Probability Current of a Wave Function

[leonmate]

Find the probability current of Ae^i(kx - ωt) + Be^-i(kx+ωt)


Ok, to my understanding the probability current is the probability that you will find a certain particle as it moves with time, thus the probability of finding it changes with time. Quantum physics is a tricky one to grasp, I've got to say.

I have an equation for probability current:

J = (i*hbar / 2*m)( ψ∇ψ* - ψ*∇ψ)

So, I have figured that ψ = Ae^i(kx - ωt) + Be^-i(kx+ωt)
Thus ψ* = Ae^-i(kx - ωt) + Be^i(kx+ωt)

Not too sure if I have done the complex conjugate correctly here, I'm used to simple uses of it.. z = a + bi, z* = a - bi ... for example

Next, I'm assuming ∇ is del. I've used this function before, it works out as d/dx + d/dy + d/dz .. otherwise known as gradψ for this example.

I've tried differentiating it but ψ∇ψ* is some horrible maths, should i expect that? Wolfram alpha shows that d/dx of ψ is:

Ake^i(kx - ωt) * i'(kx - ωt) - Bke^-i(kx - ωt) * i'(kx - ωt)

I don't really know what i' is? and multiplying that out looks horrific and makes me think I've gone down the wrong path...

 

[leonmate]

Could someone confirm for me that I have the complex conjugate correct?

if ψ = Ae^i(kx - ωt) + Be^-i(kx+ωt)
ψ* = Ae^-i(kx - ωt) + Be^i(kx+ωt)

When I work it through with the equation above it looks very close to having lots of values cancel out and leave me with just [i*hbar / 2*m][ikA^2 + ikB^2]

But with the complex conjugate I have at the moment I'm a couple of negative signs away from that

 

[TSny]

You complex conjugate looks correct.
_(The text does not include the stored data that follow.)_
(* ===== verification/SnapshotExample.v ===== *)
(** * A snapshot on disk, concretely

    The properties of saving, loading and exporting applied to an engine that
    took two writes, a file system with a faulty call, and an artifact of each
    profile. The codec and the digest are trivial ones. *)

From S2P Require Import Prelude Model Domain Revision StoreTypes Schema Store StoreView EvalContext.
From S2P Require Import Dsl Legacy Runtime Writer Policy Api EngineProps Disk.
From S2P Require Import SnapshotBytes Snapshot SnapshotFile SnapshotLoadProps SnapshotDisk PolicyFiles.
Import EngineExample.

Local Open Scope Z_scope.

Module SnapshotExample.

(** A codec that keeps the bytes. *)
#[export] Instance store_zstd : Zstd := {|
  zstd_min_level := -7; zstd_max_level := 22;
  zstd_encode_all b _ := Ok b; zstd_decoder b := Ok (b, None)
|}.

(** A schema and four relationships. *)
Definition saved_session : World * list (ConsistencyToken * PublishedSnapshot) :=
  execute start []
    [(here, ApplyPolicyText (from_single_relationship_file "" "doc:x#viewer@user:alice"));
     (here, writes ["doc:x#viewer@user:alice"; "doc:x#viewer@user:bob"; "doc:y#viewer@user:alice";
                    "doc:y#viewer@doc:x#viewer"])].

(** The snapshot the writes published. *)
Definition snap : option PublishedSnapshot := snd <$> (saved_session.2 !! 1%nat).

Definition narrow_options : SnapshotSaveOptions := mkSaveOptions CompressionNone 3 true CheckOnly.
Definition narrow_load : SnapshotLoadOptions :=
  mkLoadOptions CompressionNone FastLoad ValidationFull Checksum
    (mkNonZeroU64 DEFAULT_MAX_FILE_BYTES I) CheckOnly.

End SnapshotExample.
Import SnapshotExample.

Lemma is_some_with {A} (o : option A) (P : A → bool) :
  match o with Some a => P a | None => false end = true → ∃ a, o = Some a ∧ P a = true.
Proof. destruct o as [a|]; [|done]. by exists a. Qed.

(** A result that is [Ok] and passes a check. *)
Lemma is_ok_with {E A} (r : result E A) (P : A → bool) :
  match r with Ok a => P a | Err _ => false end = true → ∃ a, r = Ok a ∧ P a = true.
Proof. destruct r as [a|]; [|done]. by exists a. Qed.

Definition bytes_okb (bytes : list Z) : bool := forallb (in_range 0 255) bytes.

Lemma bytes_okb_ok bytes : bytes_okb bytes = true → bytes_ok bytes.
Proof.
  intros E. apply Forall_forall. intros b Hb%list_elem_of_In. unfold bytes_okb in E.
  rewrite forallb_forall in E. specialize (E b Hb). unfold is_byte, in_range in *. lia.
Qed.

(** An artifact of the snapshot and the state loaded from it. *)
Definition round (so : SnapshotSaveOptions) (lo : SnapshotLoadOptions)
    (P : list Z → LoadedSnapshot → bool) : bool :=
  match snap with
  | Some s =>
      match snapshot_bytes s so with
      | Ok bytes => bytes_okb bytes &&
          match load_payload bytes lo with Ok x => P bytes x | Err _ => false end
      | Err _ => false
      end
  | None => false
  end.

Lemma round_facts so lo P :
  round so lo P = true →
  ∃ s bytes x, snap = Some s ∧ snapshot_bytes s so = Ok bytes ∧ bytes_ok bytes ∧
    load_payload bytes lo = Ok x ∧ P bytes x = true.
Proof.
  unfold round. intros (s & Hs & E)%is_some_with. apply is_ok_with in E as (bytes & Hb & E).
  apply andb_true_iff in E as [Hok E]. apply is_ok_with in E as (x & Hx & E).
  exists s, bytes, x. split; [exact Hs|]. split; [exact Hb|]. split; [exact (bytes_okb_ok _ Hok)|].
  split; [exact Hx|exact E].
Qed.

Lemma load_payload_sound_witness :
  ∃ bytes x, bytes_ok bytes ∧ validation load_options_default = ValidationFull ∧
    load_payload bytes load_options_default = Ok x ∧
    length (view_rows (loaded_relationships x)) = 4%nat ∧
    ∃ h source st strings ps, load_sound bytes load_options_default x h source st strings ps.
Proof.
  assert (round save_options_default load_options_default
    (λ _ x, length (view_rows (loaded_relationships x)) =? 4)%nat = true) as E by (vm_compute; reflexivity).
  apply round_facts in E as (s & bytes & x & _ & _ & Hb & Hx & E). exists bytes, x.
  split; [exact Hb|]. split; [reflexivity|]. split; [exact Hx|]. split; [exact (proj1 (Nat.eqb_eq _ _) E)|].
  exact (load_payload_sound bytes load_options_default x Hb eq_refl Hx).
Defined.

(** A relationship that the filter describes is there. *)
Definition doc_filter : option RelationshipFilter :=
  t ← result_ok (ident_new KObjectType "doc");
  Some (mkRelationshipFilter t None None None query_limit_min).

Definition narrow_fact (bytes : list Z) (x : LoadedSnapshot) (f : RelationshipFilter) : bool :=
  existsb (filter_matches f) (view_rows (loaded_relationships x)) && negb (has_narrow_index f) &&
  match parse_header bytes with
  | Ok h => bool_decide (header_index_profile h = CheckOnly)
  | Err _ => false
  end.

Lemma narrow_load_preconditions_witness :
  ∃ bytes x h f, bytes_ok bytes ∧ load_payload bytes narrow_load = Ok x ∧ parse_header bytes = Ok h ∧
    header_index_profile h ≠ Full ∧ has_narrow_index f = false ∧
    existsb (filter_matches f) (view_rows (loaded_relationships x)) = true ∧
    view_check_precondition (loaded_relationships x) (MustNotMatch f) = Ok tt ∧
    view_check_precondition (loaded_relationships x) (MustMatch f) = Err (PreconditionFailed (MustMatch f)).
Proof.
  assert (round narrow_options narrow_load (λ bytes x, match doc_filter with
    | Some f => narrow_fact bytes x f | None => false end) = true) as E by (vm_compute; reflexivity).
  apply round_facts in E as (s & bytes & x & _ & _ & Hb & Hx & E).
  apply is_some_with in E as (f & _ & E). unfold narrow_fact in E.
  apply andb_true_iff in E as [E Hh]. apply is_ok_with in Hh as (h & Hh & Hp).
  apply andb_true_iff in E as [E Hf]. apply negb_true_iff in Hf.
  apply bool_decide_eq_true_1 in Hp. exists bytes, x, h, f.
  assert (header_index_profile h ≠ Full) as Hne by (rewrite Hp; discriminate).
  split; [exact Hb|]. split; [exact Hx|]. split; [exact Hh|]. split; [exact Hne|].
  split; [exact Hf|]. split; [exact E|].
  exact (narrow_load_preconditions bytes narrow_load x h f Hb eq_refl Hx Hh Hne Hf).
Defined.

(** ** Disks *)

(** Two directories below the root, an old artifact, and calls that fail. *)
Definition here_dir : list PathComponent := [RootDir; Normal "data"].
Definition target_path : list PathComponent := here_dir ++ [Normal "engine.szsnap"].
Definition faulty_disk (fates : list Fate) : Disk :=
  mkDisk (<[target_path := NFile [1; 2; 3]]> (<[here_dir := NDir]> ∅)) fates [].

(** The fourth call of the save fails. *)
Definition save_disk : Disk :=
  faulty_disk (replicate 3 (mkFate None 0) ++ [mkFate (Some "no space left on device") 1000]).

Definition out_of_space (r : sresult unit) : bool :=
  match r with Err (SIo e) => String.eqb e "no space left on device" | _ => false end.

Lemma out_of_space_eq r : out_of_space r = true → r = Err (SIo "no space left on device").
Proof. destruct r as [|[]]; try done. by intros ->%String.eqb_eq. Qed.

Lemma save_atomic_witness :
  ∃ s d', snap = Some s ∧
    save_snapshot_file 7 target_path s save_options_default save_disk =
      (Err (SIo "no space left on device"), d') ∧
    atomic (snapshot_bytes s save_options_default) target_path
      (snapshot_tmp_path 7 target_path (snapshot_revision s)) save_disk
      (Err (SIo "no space left on device")) d'.
Proof.
  assert (match snap with
          | Some s => out_of_space (save_snapshot_file 7 target_path s save_options_default save_disk).1
          | None => false end = true) as E by (vm_compute; reflexivity).
  apply is_some_with in E as (s & Hs & E). apply out_of_space_eq in E.
  destruct (save_snapshot_file 7 target_path s save_options_default save_disk) as [r d'] eqn:Es.
  cbn [fst] in E. subst r. exists s, d'. split; [exact Hs|]. split; [exact Es|].
  exact (save_atomic 7 target_path s save_options_default save_disk _ d' eq_refl Es).
Defined.

Definition overwrite_disk : Disk :=
  faulty_disk [mkFate None 0; mkFate (Some "no space left on device") 10].

Lemma compressed_save_not_atomic_witness :
  ∃ s bytes d', snap = Some s ∧ snapshot_bytes s save_options_zstd = Ok bytes ∧
    save_snapshot_file 7 target_path s save_options_zstd overwrite_disk =
      (Err (SIo "no space left on device"), d') ∧
    disk_nodes d' !! target_path = Some (NFile (take 10 bytes)).
Proof.
  assert (match snap with
          | Some s => is_ok (snapshot_bytes s save_options_zstd)
          | None => false end = true) as E by (vm_compute; reflexivity).
  apply is_some_with in E as (s & Hs & E).
  destruct (snapshot_bytes s save_options_zstd) as [bytes|e] eqn:Eb; [|discriminate E].
  destruct (compressed_save_not_atomic 7 target_path s save_options_zstd bytes [1; 2; 3]
    "no space left on device" 10 overwrite_disk eq_refl Eb) as (d' & Hd & Hn); [vm_compute; reflexivity..|].
  exists s, bytes, d'. split; [exact Hs|]. split; [exact Eb|]. split; [exact Hd|exact Hn].
Defined.

(** ** Policy files *)

(** A policy whose second file leads outside. *)
Definition hostile_policy : PolicyText :=
  mkPolicy "namespace doc { relation viewer {} }"
    [mkPolicyFile "relationships/doc.szr" "doc:x#viewer@user:alice";
     mkPolicyFile "../outside" "doc:x#viewer@user:mallory"].

Lemma policy_files_inside_witness :
  ∃ d', write_policy_files here_dir hostile_policy (faulty_disk []) =
      (Err (PInvalidExportPath "policy file path must be relative and stay inside the export directory"), d') ∧
    reached (inside here_dir) (faulty_disk []) d'.
Proof.
  destruct (write_policy_files here_dir hostile_policy (faulty_disk [])) as [r d'] eqn:E.
  assert (r = Err (PInvalidExportPath
    "policy file path must be relative and stay inside the export directory")) as ->.
  { change r with (r, d').1. rewrite <- E. vm_compute. reflexivity. }
  exists d'. split; [reflexivity|].
  exact (policy_files_inside here_dir hostile_policy (faulty_disk []) _ d' E).
Defined.

Lemma export_writes_policy_witness :
  ∃ d', export_policy_files (wd_cells saved_session.1) (published_state (wd_writer saved_session.1))
      here_dir (faulty_disk []) = (Ok tt, d') ∧
    ∃ policy, export_policy (wd_cells saved_session.1) (published_state (wd_writer saved_session.1)) = Ok policy ∧
      holds (here_dir ++ [Normal SCHEMA_FILE_NAME]) (policy_schema policy) d' ∧
      Forall (λ f, holds (here_dir ++ path_of (pf_path f)) (pf_contents f) d')
        (policy_relationship_files policy).
Proof.
  destruct (export_policy_files (wd_cells saved_session.1) (published_state (wd_writer saved_session.1))
    here_dir (faulty_disk [])) as [r d'] eqn:E.
  assert (r = Ok tt) as ->.
  { change r with (r, d').1. rewrite <- E. vm_compute. reflexivity. }
  exists d'. split; [reflexivity|].
  exact (export_writes_policy (wd_cells saved_session.1) (published_state (wd_writer saved_session.1))
    here_dir (faulty_disk []) d' E).
Defined.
What do you get for the derivative with respect to x of ψ^*?

 

[leonmate]

Alright, to my delight it does cancel down somewhat but not quite enough.

The derivatives I found were:

∇ψ = ikAe^i(kx-wt) - ikBe^-i(kx+wt)
∇ψ* = -ikA*e^-i(kx-wt) + ikB*e^i(kx+wt)

where the complex conjugate of A is A* and likewise for B*
Not sure if this is a necessary thing to do, but I found it somewhere and it seemed correct.

Anyway, I won't type it all out because it will take forever but basically I found that:

ψ∇ψ* - ψ*∇ψ = 2[ψ∇ψ*] = 2[-ikAA* + ikBB* +ikAB*e^2kxi - A*Be^-2kxi]

Now I've put it into my equation for J = (i*hbar / 2*m)( ψ∇ψ* - ψ*∇ψ)
The i and 2 cancel out and I'm left with:

J = hbar/m[ψ∇ψ*]

Don't really know where to go from here, some of the people on my course have told me that it should eventually result in zero.

 

[TSny]

The derivatives I found were:

∇ψ = ikAe^i(kx-wt) - ikBe^-i(kx+wt)
∇ψ* = -ikA*e^-i(kx-wt) + ikB*e^i(kx+wt)

where the complex conjugate of A is A* and likewise for B*

That looks correct.

ψ∇ψ* - ψ*∇ψ = 2[ψ∇ψ*]

I don't think that's right. Certain terms in ψ∇ψ* will cancel certain terms in ψ*∇ψ when you combine ψ∇ψ* - ψ*∇ψ.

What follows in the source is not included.